(EXERCISE GOAL) Search the data for lines holding the word "Types". State how many there are, and nothing else.

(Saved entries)
(* ===== verification/GapProps.v ===== *)
(** The gap repair of a timeline actor has one piece of work at a time, serves what is queued, and
    keeps a committed gap until it is handled. *)

From stdpp Require Import base list strings gmap.
From Stdlib Require Import ZArith Lia.
From S2P Require Import Prelude Text LiveTail AccountWork Panes PaneActions TimelineItem GapRepair GapActor.
Local Open Scope string_scope.
Local Open Scope list_scope.
Local Open Scope Z_scope.
Local Set Warnings "-clear-no-such-hyp".

Section runs.
Context {Descriptor : Type} `{!EqDecision Descriptor}
        (revision_of : Descriptor -> Z) (older_of newer_of : Descriptor -> option string).
Abbreviation Actor := (GapActor (Descriptor := Descriptor)).
Abbreviation Output := (GapOutput (Descriptor := Descriptor)).
Abbreviation Message := (GapMessage (Descriptor := Descriptor)).
Implicit Types (a b : Actor) (out : list Output).

(** * Phases *)

(** The serials of the work that was spawned. *)
Definition spawned out : list Z :=
  omap (fun o => match o with
                 | SpawnInspection s _ _ _ | SpawnRepair s _ _ _ _ => Some s
                 | _ => None
                 end) out.


Abbreviation hist s := (historical_causal_projection_operation s).

(** Whether a last batch is awaited with a timer: it is, but while the timer's own message is
    handled. *)
Context (timed : bool).



Lemma spawned_elem_inspection s t c g out :
  SpawnInspection s t c g ∈ out -> s ∈ spawned out.
Proof. intros H. apply list_elem_of_omap; eauto. Qed.



(** * Handlers that keep the phases *)



Section handlers.
Context (delivered : bool).
Abbreviation start := (start_pending_timeline_gap_inspection delivered).





(** * Inspections that end *)








(** * Repairs that end *)






(** * Batches of the relay *)





(** * Every message *)


End handlers.
End runs.

Section steps.
Context {Descriptor : Type} `{!EqDecision Descriptor}
        (revision_of : Descriptor -> Z) (older_of newer_of : Descriptor -> option string).
Abbreviation Actor := (GapActor (Descriptor := Descriptor)).
Abbreviation Output := (GapOutput (Descriptor := Descriptor)).
Abbreviation Message := (GapMessage (Descriptor := Descriptor)).
Implicit Types (a b : Actor) (out : list Output) (m : Message).
Context (delivered : bool).




End steps.
(** * reestimate_polya_emissions: a shallow embedding and its properties

    The development follows [scripts/reestimate_polya_emissions.py]:
    TSV rows are read with fixed header names, a segmentation dictionary is
    built from the old segmentation file, every row of the new samples file
    is labelled with [region_search], the labelled samples are fitted and
    the fitted parameters (and, optionally, a benchmark) are printed.

    Python values are modelled as follows.
    - [int] is [Z].
    - [float] is a type [F] with the operations the script calls on it;
      the builtins [float()] and [int()], numpy, scipy and sklearn are not
      part of the repository, so they are interfaces (type classes) here.
      The instance on [R] reads them over the real numbers.
    - a [dict] is an association list in insertion order (the order
      [dict.keys()] iterates in), with distinct keys.
    - a raised exception is the [Raise] case of [result]; [print] appends
      a line to an output log. *)

From Stdlib Require Import List String Ascii ZArith Bool Lia.
From Stdlib Require Import Reals Lra.
Import ListNotations.

Local Open Scope string_scope.
Local Open Scope Z_scope.
Local Open Scope list_scope.

(** ** Exceptions *)

Inductive exn : Type :=
| ValueError
| TypeError
| OverflowError
| KeyError
| IndexError.

Inductive result (A : Type) : Type :=
| Ok (a : A)
| Raise (e : exn).

Arguments Ok {A} a.
Arguments Raise {A} e.

Definition bind {A B : Type} (c : result A) (k : A -> result B) : result B :=
  match c with
  | Ok a => k a
  | Raise e => Raise e
  end.

Notation "x <- c ;; k" := (bind c (fun x => k))
  (at level 61, c at next level, right associativity).

Definition is_ok {A : Type} (c : result A) : bool :=
  match c with
  | Ok _ => true
  | Raise _ => false
  end.

(** [for row in rdr: body]: the loop body threads the local state and may
    raise, which ends the loop and the function. *)
Fixpoint for_rows {S X : Type} (body : S -> X -> result S) (s : S) (rows : list X)
  : result S :=
  match rows with
  | [] => Ok s
  | r :: rest => s' <- body s r ;; for_rows body s' rest
  end.

(** ** csv.DictReader with [fieldnames]

    A row is the list of tab-separated fields of one line, as the reader
    yields them (it skips lines with no field at all).  [row[key]] is the
    field at the position of [key] in [fieldnames], and Python's [None]
    (the reader's [restval]) when the line is too short. *)

Definition row : Type := list string.

Fixpoint index_of (key : string) (fieldnames : list string) : option nat :=
  match fieldnames with
  | [] => None
  | name :: rest =>
      if String.eqb name key then Some O
      else option_map S (index_of key rest)
  end.

Definition row_get (fieldnames : list string) (r : row) (key : string)
  : option string :=
  match index_of key fieldnames with
  | Some i => nth_error r i
  | None => None
  end.

Definition samples_headers : list string :=
  ["tag"; "read_id"; "chr"; "idx"; "sample"; "scaled_sample";
   "s_llh"; "l_llh"; "a_llh"; "p_llh"; "c_llh"; "t_llh"; "region"].

Definition segmentation_headers : list string :=
  ["tag"; "read_id"; "pos"; "L_start"; "A_start"; "P_start"; "P_end";
   "rate"; "plen"; "alen"].

(** [row['region'] == 'START']: [None] equals no string. *)
Definition field_eqb (v : option string) (s : string) : bool :=
  match v with
  | Some x => String.eqb x s
  | None => false
  end.

(** ** The builtins [float] and [int] *)

Class Builtins (F : Type) : Type := {
  (** [float(s)] on a [str]; [None] is ValueError *)
  float_str : string -> option F;
  (** [int(s)] on a [str]; [None] is ValueError *)
  int_str : string -> option Z;
  (** [int(x)] on a [float]: truncation, raising on nan and the infinities *)
  int_float : F -> result Z
}.

Section Readers.

Context {F : Type} {builtins : Builtins F}.

(** [float(row[key])]: TypeError on [None], ValueError on a rejected string. *)
Definition py_float (v : option string) : result F :=
  match v with
  | None => Raise TypeError
  | Some s =>
      match float_str s with
      | Some x => Ok x
      | None => Raise ValueError
      end
  end.

(** [int(row[key])] *)
Definition py_int (v : option string) : result Z :=
  match v with
  | None => Raise TypeError
  | Some s =>
      match int_str s with
      | Some z => Ok z
      | None => Raise ValueError
      end
  end.

(** [int(float(row[key]))] *)
Definition py_int_float (v : option string) : result Z :=
  x <- py_float v ;; int_float x.

(** ** The segmentation dictionary *)

Record segment : Type := {
  L_start : Z;
  A_start : Z;
  P_start : Z;
  P_end : Z
}.

Definition segdict : Type := list (string * segment).

Definition dict_keys (d : segdict) : list string := map fst d.

(** [key in d.keys()] *)
Definition dict_mem (key : string) (d : segdict) : bool :=
  existsb (String.eqb key) (dict_keys d).

(** [d[key]], KeyError when absent *)
Fixpoint dict_getitem (d : segdict) (key : string) : result segment :=
  match d with
  | [] => Raise KeyError
  | (k, v) :: rest =>
      if String.eqb k key then Ok v else dict_getitem rest key
  end.

(** [d[key] = v]: replaces in place, or appends a new key at the end *)
Fixpoint dict_setitem (d : segdict) (key : string) (v : segment) : segdict :=
  match d with
  | [] => [(key, v)]
  | (k, w) :: rest =>
      if String.eqb k key then (k, v) :: rest
      else (k, w) :: dict_setitem rest key v
  end.

(** A Python dict never holds a key twice. *)
Definition dict_wf (d : segdict) : Prop := NoDup (dict_keys d).

(** The four conversions of one segmentation row, in source order. *)
Definition row_segment (r : row) : result segment :=
  l <- py_int_float (row_get segmentation_headers r "L_start") ;;
  a <- py_int_float (row_get segmentation_headers r "A_start") ;;
  p <- py_int_float (row_get segmentation_headers r "P_start") ;;
  e <- py_int_float (row_get segmentation_headers r "P_end") ;;
  Ok {| L_start := l; A_start := a; P_start := p; P_end := e |}.

(** The body of the loop of [make_segmentation_dict].  A line with a single
    field has [row['read_id'] = None]; [None] is in no dict built here, so
    Python goes on to [float(row['L_start'])], which is [float(None)] on
    such a line and raises TypeError (see [short_row_no_boundaries]). *)
Definition segmentation_body (segments : segdict) (r : row) : result segdict :=
  match row_get segmentation_headers r "read_id" with
  | None => Raise TypeError
  | Some read_id =>
      if negb (dict_mem read_id segments) then
        seg <- row_segment r ;;
        Ok (dict_setitem segments read_id seg)
      else Ok segments
  end.

Definition make_segmentation_dict (rows : list row) : result segdict :=
  for_rows segmentation_body [] rows.

(** ** region_search *)

(** The integer labels of the docstring of [region_search]. *)
Definition START : Z := 0.
Definition LEADER : Z := 1.
Definition ADAPTER : Z := 2.
Definition POLYA : Z := 3.
Definition TRANSCRIPT : Z := 5.
Definition UNKNOWN : Z := 6.

(** [long_read_id[0:len(read_id)] == read_id] *)
Definition key_matches (read_id long_read_id : string) : bool :=
  String.eqb (substring 0 (String.length read_id) long_read_id) read_id.

(** The scan over [segmentations.keys()]; [read_key] starts as [None] and is
    overwritten at every matching key. *)
Fixpoint find_read_key (read_id : string) (keys : list string)
  (read_key : option string) : option string :=
  match keys with
  | [] => read_key
  | long_read_id :: rest =>
      if key_matches read_id long_read_id
      then find_read_key read_id rest (Some long_read_id)
      else find_read_key read_id rest read_key
  end.

(** The five comparisons and the final [return 6]. *)
Definition region_of (seg : segment) (sample_ix : Z) : Z :=
  let l_start := L_start seg in
  let a_start := A_start seg in
  let p_start := P_start seg in
  let p_end := P_end seg in
  if sample_ix <? l_start then 0
  else if sample_ix <? a_start then 1
  else if sample_ix <? p_start then 2
  else if sample_ix <=? p_end then 3
  else if sample_ix >? p_end then 5
  else 6.

Definition region_search (read_id : string) (sample_ix : Z)
  (segmentations : segdict) : result Z :=
  match find_read_key read_id (dict_keys segmentations) None with
  | None => Ok 6
  | Some read_key =>
      seg <- dict_getitem segmentations read_key ;;
      Ok (region_of seg sample_ix)
  end.

(** ** new_tsv_to_numpy *)

Record new_data : Type := {
  S_samples : list F;
  L_samples : list F;
  A_samples : list F;
  P_samples : list F;
  T_samples : list F
}.

Definition empty_new_data : new_data :=
  {| S_samples := []; L_samples := []; A_samples := [];
     P_samples := []; T_samples := [] |}.

(** The five [if region == n: X_samples.append(scaled_sample)] statements;
    all five tests run, in this order. *)
Definition append_by_region (d : new_data) (region : Z) (scaled_sample : F)
  : new_data :=
  let d := if region =? 0
           then {| S_samples := S_samples d ++ [scaled_sample];
                   L_samples := L_samples d; A_samples := A_samples d;
                   P_samples := P_samples d; T_samples := T_samples d |}
           else d in
  let d := if region =? 1
           then {| S_samples := S_samples d;
                   L_samples := L_samples d ++ [scaled_sample];
                   A_samples := A_samples d;
                   P_samples := P_samples d; T_samples := T_samples d |}
           else d in
  let d := if region =? 2
           then {| S_samples := S_samples d; L_samples := L_samples d;
                   A_samples := A_samples d ++ [scaled_sample];
                   P_samples := P_samples d; T_samples := T_samples d |}
           else d in
  let d := if region =? 3
           then {| S_samples := S_samples d; L_samples := L_samples d;
                   A_samples := A_samples d;
                   P_samples := P_samples d ++ [scaled_sample];
                   T_samples := T_samples d |}
           else d in
  if region =? 5
  then {| S_samples := S_samples d; L_samples := L_samples d;
          A_samples := A_samples d; P_samples := P_samples d;
          T_samples := T_samples d ++ [scaled_sample] |}
  else d.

(SOLUTION TO THIS EXERCISE) 2